La voce tua non musica ma spazio
in cui la musica riecheggia:
parola a te rivolta in tua risposta sona
e solamente poi, significa.

*

La stazione interplanetaria abbandonata continuava a orbitare da quasi due secoli attorno al pianeta, nonostante nessuno sembrasse farci più caso. Considerando il fatto che la totalità di noi fosse nata dopo l’Evento, possiamo dire che ciò era in un certo senso se non ovvio, perlomeno comprensibile.

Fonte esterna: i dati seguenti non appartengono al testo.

Lemma analyzerFor_expected (c : Candidate) (found : list Finding)
    (f : Finding) :
  WormBuster.analyzerFor readFileSync JSON_parse existsSync path_join
    readdirSync infectedPackages options c = Ok found ->
  In f found ->
  WormBuster.expected (WormBuster.verbose options) f.
Proof.
  unfold WormBuster.analyzerFor, WormBuster.analyzerOptions.
  destruct (c_type c); intros H Hin.
  - destruct (readdirSync (c_path c)) as [entries|msg] eqn:Hread.
    + apply (checkNodeModules_exact _ _ _ _ _ _ _ _ _ _ Hread H) in Hin.
      destruct Hin as [pkgName [pkgPath [_ [_ [_
                         [[pkgJson [v [_ [_ [_ ->]]]]]
                         |[msg [_ [Hverbose ->]]]]]]]]].
      * exact I.
      * exact Hverbose.
    + unfold checkNodeModules in H. rewrite Hread in H. injection H as <-.
      cbn [Analyzer.verbose] in Hin.
      destruct (WormBuster.verbose options); [|destruct Hin].
      now destruct Hin as [<-|[]].
  - destruct (readJson readFileSync JSON_parse (c_path c)) as [parsed|msg]
      eqn:Hread.
    + destruct (checkPackageJson_exact _ _ _ _ _ _ _ Hread H)
        as [scripts [_ ->]].
      apply in_app_or in Hin as [Hin|Hin].
      * apply in_flat_map in Hin as [dep [_ Hin]].
        now apply (sectionFindings_expected (WormBuster.verbose options))
          in Hin.
      * destruct (truthy scripts); [|destruct Hin].
        apply in_flat_map in Hin as [name [_ Hin]].
        now apply scriptFindings_fields in Hin as [body [-> _]].
    + unfold checkPackageJson in H. rewrite Hread in H. injection H as <-.
      cbn [Analyzer.verbose] in Hin.
      destruct (WormBuster.verbose options); [|destruct Hin].
      now destruct Hin as [<-|[]].
  - destruct (readJson readFileSync JSON_parse (c_path c)) as [parsed|msg]
      eqn:Hread.
    + destruct (checkPackageLock_exact _ _ _ _ _ _ _ Hread H)
        as [nested [-> Hnested]].
      apply in_app_or in Hin as [Hin|Hin].
      * apply in_flat_map in Hin as [[key info] [_ Hin]].
        unfold lockEntryFindings in Hin. cbn [fst snd] in Hin.
        destruct (isEmpty key); [destruct Hin|].
        now apply In_lockedFindings in Hin as [v [_ [_ ->]]].
      * apply Hnested in Hin as [deps [name [info [_ [_ [_ Hin]]]]]].
        now apply In_lockedFindings in Hin as [v [_ [_ ->]]].
    + unfold checkPackageLock in H. rewrite Hread in H. injection H as <-.
      cbn [Analyzer.verbose] in Hin.
      destruct (WormBuster.verbose options); [|destruct Hin].
      now destruct Hin as [<-|[]].
Qed.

E intanto lei orbitava, colossale, ricordandoci di un passato non poi tanto remoto, oscurando i cieli di quando in quando, facendo velo fra le nuvole e le stelle, immersa nella foschia della distanza. Ciò che erano stati forse i suoi motori adesso erano occhi, asimmetrici imperscrutabili sospesi fra la forza gravitazionale e l’abisso delle tenebre. Occhi enormi e profondi che, nelle ore notturne, si facevano per quanto possibile ancora più inquietanti, quando tutti i fuochi in questa parte ancora calda del pianeta erano accesi per non condurci alla follia nel nostro andare alla deriva verso l’oscurità opprimente dello spazio.
A nessuno sarebbe mai venuto in mente di raggiungerla, seppur certi che lì, a qualche migliaio di unità di distanza dal suolo, avremmo avuto la speranza più concreta di trovare risposta ai nostri quesiti: non avevamo più i mezzi ed eravamo rimasti in pochi.